Biochemistry Notes for Class 12 Topic “Carbohydrates-Heteropolysaccarides” Complete Notes for Class 12

Heteropolysaccarides

Heteropolysaccarides contain two or more different kind of monosaccharides. Usually they provide extracellular support for organisms of all kingdoms: the bacteria cell envelope, or the matrix that holds individual cells together in animal tissues, and provides protection, shape and support to cells, tissues and organs.

Heteropolysaccharides provide extracellular support to very different organisms, from bacteria to humans; together with fibrous proteins, like collagen, elastin, fibronectin, laminin and others, heteropolysaccharides are the most important components of the extracellular matrix. Hyaluronic acid, condroitin sulfates and dermatan sulfates are important heteropolysaccharides in the extracellular matrix. These heteropolysaccharides usually are formed by the repetition of a disaccharide unit of an aminosugar and an acid sugar.

Other common constituents are sulfate groups linked to certain monosaccharides. Usually heteropolysaccharides are associated with proteins forming proteoglycans, glycosaminoglycans or mucopolysaccharides (since they are abundant in mucous secretions). As a group, they perform diverse functions: structural, water metabolism regulation (as a reservoir of water), cellular cement, biological sieve, biological lubricant, docking sites for growth factors, among other functions.

Established specific functions of some glycosaminoglycans are:

Hyaluronic Acid (Hyaluronate): It is a lubricant in the synovial fluid of joints, give consistency to vitreous humor, contributes to tensile strength and elasticity of cartilages and tendons (Answer to C-O6)

Chondroitin Sulfates: contributes to tensile strength and elasticity of cartilages, tendons, ligaments and walls of aorta. Dermatan sulfate (former chondroitin sulfate B) is found mainly in skin, but also is in vessels, heart, lungs.
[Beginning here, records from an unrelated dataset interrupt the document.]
Definition imageCb (a : Arrival) : M unit :=
  emit (ROS_INFO (In_callback (header_seq (l_cam_info a))));;
  let* converted := try_CvBridge
    (let* left := call (imgMsgToCv (l_image a) "mono8") in
     let* right := call (imgMsgToCv (r_image a) "mono8") in
     ret (left, right)) in
  match converted with
  | inr what => emit (ROS_ERROR (Conversion_error what))
  | inl images =>
      let left := images.1 in
      let right := images.2 in
      modify (λ n, set_cam_model_
                     (fromCameraInfo (l_cam_info a) (r_cam_info a) (cam_model_ n)) n);;
      let* cam := gets cam_model_ in
      let cam_params := cam_params_of cam in
      let* ptcloud := call (fromROSMsg (ptcloud_msg a)) in
      let* accepted := vslam_addFrame cam_params left right ptcloud in
      when accepted
        (let* size := gets (λ n, int_of_size_t (length (nodes (sba_ (vslam_system_ n))))) in
         let* sba := gets (λ n, sba_ (vslam_system_ n)) in
         emit (Call_drawGraph sba);;
         when (0 <? vo_tracks_subscribers a)%nat
           (modify (λ n, set_vo_display_
                           (drawVOtracks left (internals (vslam_system_ n)) (vo_display_ n)) n);;
            let* display := gets vo_display_ in
            emit (Publish_vo_tracks display (l_cam_info a)));;
         when (0 <? pointcloud_subscribers a)%nat node_publishPointclouds;;
         when (refine_due size)
           (emit (ROS_INFO (Running_large_SBA size));;
            vslam_refine))
  end.

(** The camera parameters the callback hands to [addFrame] when it runs
    on [a] in state [n]. *)
Definition cam_params_at (a : Arrival) (n : StereoVslamNode) : CamParams :=
  cam_params_of (fromCameraInfo (l_cam_info a) (r_cam_info a) (cam_model_ n)).

(** The trace as the refinement scheduler shows in it: the sequence number
    of each callback, and [None] for each call of [refine]. *)
Definition scheduler_view (t : list Event) : list (option Z) :=
  omap (λ e, match e with
             | ROS_INFO (In_callback seq) => Some (Some seq)
             | Call_refine => Some None
             | _ => None
             end) t.

(** *** The constructor and [ros::spin] (lines 60-89 and 214-215) *)

(** The constructor builds the members, and the reconfigure server calls
    back at once with the configuration it starts from. *)
Definition StereoVslamNode_ctor (vocab_tree_file vocab_weights_file calonder_trees_file : string)
    (startup : StereoVslamNodeConfig) : StereoVslamNode * list Event * Result unit :=
  let members :=
    {| pointcloud_pub_ := [];
       vo_display_ := empty_Mat;
       cam_model_ := new_StereoCameraModel;
       vslam_system_ := VslamSystem_ctor vocab_tree_file vocab_weights_file;
       detector_ := Some (IsAnyDetector new_AnyDetector) |} in
  (modify (λ n, set_vslam_system_
                  (setFrameDescriptor calonder_trees_file (vslam_system_ n)) n);;
   configCb startup (2 ^ 32 - 1)) members.

(** The callbacks [ros::spin] dispatches, one at a time, each to its end. *)
Inductive Callback :=
| Image_callback (a : Arrival)
| Config_callback (config : StereoVslamNodeConfig) (level : Z).

Definition dispatch (cb : Callback) : M unit :=
  match cb with
  | Image_callback a => imageCb a
  | Config_callback config level => configCb config level
  end.

Fixpoint spin (queue : list Callback) : M unit :=
  match queue with
  | [] => ret tt
  | cb :: queue' => dispatch cb;; spin queue'
  end.

End Node.

(** ** A small world to run the node in

    Images and clouds say of themselves whether they decode; the map gains
    one node for every frame with a non-empty cloud and rejects the frames
    with an empty one. *)

Definition demo_externals : Externals :=
  {| Image := bool;
     CameraInfo := Z;
     PointCloud2Msg := option (list PointXYZRGB);
     Mat := unit;
     StereoCameraModel := unit;
     MapNode := unit;
     VslamInternals := unit;
     AnyDetector := unit;
     OtherDetector := unit;
     DetectorParams := unit;
     header_seq := λ seq, seq;
     imgMsgToCv := λ img _,
       if img then Returns tt else Throws (CvBridgeException "bad encoding");
     fromCameraInfo := λ _ _ cam, cam;
     left_fx := λ _, 1%float;
     left_fy := λ _, 1%float;
     left_cx := λ _, 0%float;
     left_cy := λ _, 0%float;
     baseline := λ _, 1%float;
     fromROSMsg := λ msg,
       match msg with
       | Some cloud => Returns cloud
       | None => Throws (OtherException "bad fields")
       end;
     drawVOtracks := λ _ _ display, display;
     new_AnyDetector := tt;
     default_PointXYZRGB := zero_point;
     empty_Mat := tt;
     new_StereoCameraModel := tt |}.
(** C9. A completed dialog stores its row with the clock reading of the
    commit as [created_at]: the description step of the authorized user,
    with a text of at most 100 bytes and the store accepting the write,
    appends the row of the accumulated fields whose [created_at] is the
    clock of that update presented in the fixed zone GMT+7 under the
    layout 2006-01-02 15:04:05, and so do the five updates of a whole
    dialog from [/add]; no update adds a row with any other [created_at].
    That text is the clock reading moved seven hours east of UTC whatever
    the host's zone; the nanoseconds of the reading are dropped, and for a
    four-digit year it is nineteen characters of digits and separators,
    with nothing after the seconds. *)
Theorem created_at_is_commit_time_in_gmt7 :
  (forall env message w state,
      From_ID message = ALLOWED_USER_ID ->
      is_known_command (Command message) = false ->
      userStates w !! ALLOWED_USER_ID = Some state ->
      Step state = "ENTER_DESCRIPTION" ->
      (String.length (Text message) <= 100)%nat ->
      prepare_err env = false -> exec_err env = false ->
      transactions
        (handleUpdate ALLOWED_USER_ID categories ParseFloat SUM env
           (mkUpdate (Some message) None) w) =
      transactions w ++
      [mkTransaction (TransactionType state) (Category state) (Amount state)
         (Text message)
         (GoTime.Format
            (GoTime.In (now env) (GoTime.FixedZone "GMT+7" (7 * 60 * 60)))
            GoTime.layout_DateTime)])
  /\ (forall w e_add e_type e_cat e_amount e_desc m_add cb_type cb_cat m_amount m_desc a,
      From_ID m_add = ALLOWED_USER_ID -> Command m_add = "add" ->
      cb_From_ID cb_type = ALLOWED_USER_ID ->
      cb_From_ID cb_cat = ALLOWED_USER_ID ->
      From_ID m_amount = ALLOWED_USER_ID ->
      is_known_command (Command m_amount) = false ->
      ParseFloat (Text m_amount) = (a, None) -> (a <=? 0)%float = false ->
      From_ID m_desc = ALLOWED_USER_ID ->
      is_known_command (Command m_desc) = false ->
      (String.length (Text m_desc) <= 100)%nat ->
      prepare_err e_desc = false -> exec_err e_desc = false ->
      transactions
        (run ALLOWED_USER_ID categories ParseFloat SUM
           [(e_add, mkUpdate (Some m_add) None);
            (e_type, mkUpdate None (Some cb_type));
            (e_cat, mkUpdate None (Some cb_cat));
            (e_amount, mkUpdate (Some m_amount) None);
            (e_desc, mkUpdate (Some m_desc) None)] w) =
      transactions w ++
      [mkTransaction (Data cb_type) (Data cb_cat) a (Text m_desc)
         (GoTime.Format
            (GoTime.In (now e_desc) (GoTime.FixedZone "GMT+7" (7 * 60 * 60)))
            GoTime.layout_DateTime)])
  /\ (forall env update w,
      transactions (handleUpdate ALLOWED_USER_ID categories ParseFloat SUM env update w)
        = transactions w
      \/ exists row,
          transactions (handleUpdate ALLOWED_USER_ID categories ParseFloat SUM env update w)
            = transactions w ++ [row]
          /\ tx_created_at row =
             GoTime.Format
               (GoTime.In (now env) (GoTime.FixedZone "GMT+7" (7 * 60 * 60)))
               GoTime.layout_DateTime
          /\ tx_created_at row =
             GoTime.Format (GoTime.mkTime (GoTime.unix (now env)) 0 (7 * 3600))
               GoTime.layout_DateTime
          /\ tx_created_at row =
             GoTime.Format
               (GoTime.UTC (GoTime.mkTime (GoTime.unix (now env) + 7 * 3600) 0 0))
               GoTime.layout_DateTime
          /\ (0 <= GoTime.Year (GoTime.mkTime (GoTime.unix (now env)) 0 (7 * 3600)) <= 9999 ->
              is_datetime_text (tx_created_at row) = true))
  /\ (forall t : GoTime.Time,
      GoTime.Format (GoTime.In t (GoTime.FixedZone "GMT+7" (7 * 60 * 60)))
        GoTime.layout_DateTime =
      GoTime.Format (GoTime.mkTime (GoTime.unix t) 0 (7 * 3600)) GoTime.layout_DateTime
      /\ GoTime.Format (GoTime.In t (GoTime.FixedZone "GMT+7" (7 * 60 * 60)))
           GoTime.layout_DateTime =
         GoTime.Format (GoTime.UTC (GoTime.mkTime (GoTime.unix t + 7 * 3600) 0 0))
           GoTime.layout_DateTime
      /\ (0 <= GoTime.Year (GoTime.mkTime (GoTime.unix t) 0 (7 * 3600)) <= 9999 ->
          is_datetime_text
            (GoTime.Format (GoTime.In t (GoTime.FixedZone "GMT+7" (7 * 60 * 60)))
               GoTime.layout_DateTime) = true)).
Proof.
  assert (Zone : forall t : GoTime.Time,
             GoTime.Format (GoTime.In t (GoTime.FixedZone "GMT+7" (7 * 60 * 60)))
               GoTime.layout_DateTime =
             GoTime.Format (GoTime.mkTime (GoTime.unix t) 0 (7 * 3600))
               GoTime.layout_DateTime
             /\ GoTime.Format (GoTime.In t (GoTime.FixedZone "GMT+7" (7 * 60 * 60)))
                  GoTime.layout_DateTime =
                GoTime.Format (GoTime.UTC (GoTime.mkTime (GoTime.unix t + 7 * 3600) 0 0))
                  GoTime.layout_DateTime
             /\ (0 <= GoTime.Year (GoTime.mkTime (GoTime.unix t) 0 (7 * 3600)) <= 9999 ->
                 is_datetime_text
                   (GoTime.Format (GoTime.In t (GoTime.FixedZone "GMT+7" (7 * 60 * 60)))
                      GoTime.layout_DateTime) = true)).
  { intros t.
    assert (E1 : GoTime.Format (GoTime.In t (GoTime.FixedZone "GMT+7" (7 * 60 * 60)))
                   GoTime.layout_DateTime
                 = GoTime.Format (GoTime.mkTime (GoTime.unix t) 0 (7 * 3600))
                     GoTime.layout_DateTime)
      by (apply Format_abs; reflexivity).
    rewrite E1. split; [reflexivity |]. split.
    - apply Format_abs. unfold GoTime.abs. cbn. lia.
    - intros Hy. apply Format_DateTime_shape. exact Hy. }
  split; [| split; [| split; [| exact Zone]]].
  - intros env message w state Hu Hc Hs Hstep Hl Hpe Hee.
    cbn [handleUpdate upd_Message].
    rewrite handleMessage_default by assumption. rewrite Hs, Hstep.
    change (("ENTER_DESCRIPTION" =? "ENTER_AMOUNT")%string) with false.
    change (("ENTER_DESCRIPTION" =? "ENTER_DESCRIPTION")%string) with true. cbv iota.
    rewrite processDescription_commit by assumption. reflexivity.
  - intros w e_add e_type e_cat e_amount e_desc m_add cb_type cb_cat m_amount m_desc a
      Hu1 Hc1 Hu2 Hu3 Hu4 Hc4 Hp Hle Hu5 Hc5 Hl Hpe Hee.
    cbn [run fold_left fst snd].
    pose (s0 := mkState ALLOWED_USER_ID "SELECT_TYPE" "" "" 0%float "").
    pose (s1 := set_Step "SELECT_CATEGORY" (set_TransactionType (Data cb_type) s0)).
    pose (s2 := set_Step "ENTER_AMOUNT" (set_Category (Data cb_cat) s1)).
    pose (s3 := set_Step "ENTER_DESCRIPTION" (set_Amount a s2)).
    rewrite (step_add e_add m_add w Hu1 Hc1).
    rewrite (step_type e_type cb_type _ s0 Hu2 (lookup_insert_eq _ _ _) eq_refl).
    rewrite (step_category e_cat cb_cat _ s1 Hu3 (lookup_insert_eq _ _ _) eq_refl).
    rewrite (step_amount e_amount m_amount _ s2 a Hu4 Hc4 (lookup_insert_eq _ _ _)
               eq_refl Hp Hle).
    rewrite (step_description e_desc m_desc _ s3 Hu5 Hc5 (lookup_insert_eq _ _ _)
               eq_refl eq_refl Hl Hpe Hee).
    reflexivity.
  - intros env update w. unfold handleUpdate.
    destruct (upd_Message update) as [message |].
    + destruct (transactions_handleMessage ALLOWED_USER_ID ParseFloat SUM env message w)
        as [H | (state & _ & H)]; [left; exact H |].
      right. eexists. split; [exact H |].
      cbn [tx_created_at committed_row].
      destruct (Zone (now env)) as (Z1 & Z2 & Z3).
      split; [reflexivity |]. split; [exact Z1 |]. split; [exact Z2 | exact Z3].
    + destruct (upd_CallbackQuery update) as [callback |]; left;
        [apply transactions_handleCallbackQuery | reflexivity].
Qed.
(** * ytscm.monitor: the Super Chat monitor's fetch cycle and its repeating timer

    A shallow embedding of [src/ytscm/monitor.py].

    - The sqlite table [superchats (id TEXT)] is the list of its rows: the
      schema has no UNIQUE constraint, so the same identifier can be stored in
      several rows and the order of insertion is kept.
    - The YouTube client is a function from the page token of a request to
      what [request.execute()] does: it raises, or it returns a response.
    - A response is the dictionary the code reads: the list under ['items']
      and the entry under ['nextPageToken'], which may be absent.
    - What the handler and the client are asked to do is collected in a log of
      events, in the order of the calls.
    - [while True] is a recursion on a number of iterations still allowed. *)

From Stdlib Require Import List String Bool Arith Lia.
Import ListNotations.
Open Scope string_scope.
Open Scope list_scope.
Open Scope nat_scope.

(** ** Data *)

Definition Id := string.
Definition Token := string.
Definition Path := string.

(** One entry of [response['items']]: the code reads [super_chat_json['id']]
    and hands the rest to [YTSCEvent]. *)
Record Json := mkJson { json_id : Id; json_snippet : string }.

(** Modelled from the spec: [YTSCEvent] lives in [event.py], which is not among
    the sources.  The spec's Item is an opaque value with one identity field;
    the event built from an entry keeps the entry, and [get_id] answers the
    entry's identifier. *)
Record YTSCEvent := mkEvent { event_json : Json }.

Definition get_id (e : YTSCEvent) : Id := json_id (event_json e).

(** The dictionary returned by [request.execute()].  [nextPageToken = None] is
    the key being absent. *)
Record Response := mkResponse {
  nextPageToken : option Token;
  items : list Json
}.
It may be related to coagulation and vascular diseases and other conditions.

Keratan sulfate: Present in cornea, cartilage bone and a variety of other structures as nails and hair.

Digestion and absorption

All carbohydrates absorbed in the small intestine must be hydrolyzed to monosaccharides prior to absorption. The digestion of starch begins with the action of salivary alpha-amylase/ptyalin, although its activity is slight in comparison with that of pancreatic amylase in the small intestine. Amylase hydrolyzes starch to alpha-dextrin, which are then digested by gluco-amylase (alpha-dextrinases) to maltose and maltotriose. The products of digestion of alpha-amylase and alpha dextrinase, along with dietary disaccharides are hydrolyzed to their corresponding monosaccharides by enzymes (maltase, isomaltase, sucrase and lactase) present in the brush border of small intestine. In the typical Western diet, digestion and absorption of carbohydrates is fast and takes place usually in the upper small intestine. However, when the diet contains carbohydrates not easily digestible, digestion and absorption take place mainly in the ileal portion of the intestine.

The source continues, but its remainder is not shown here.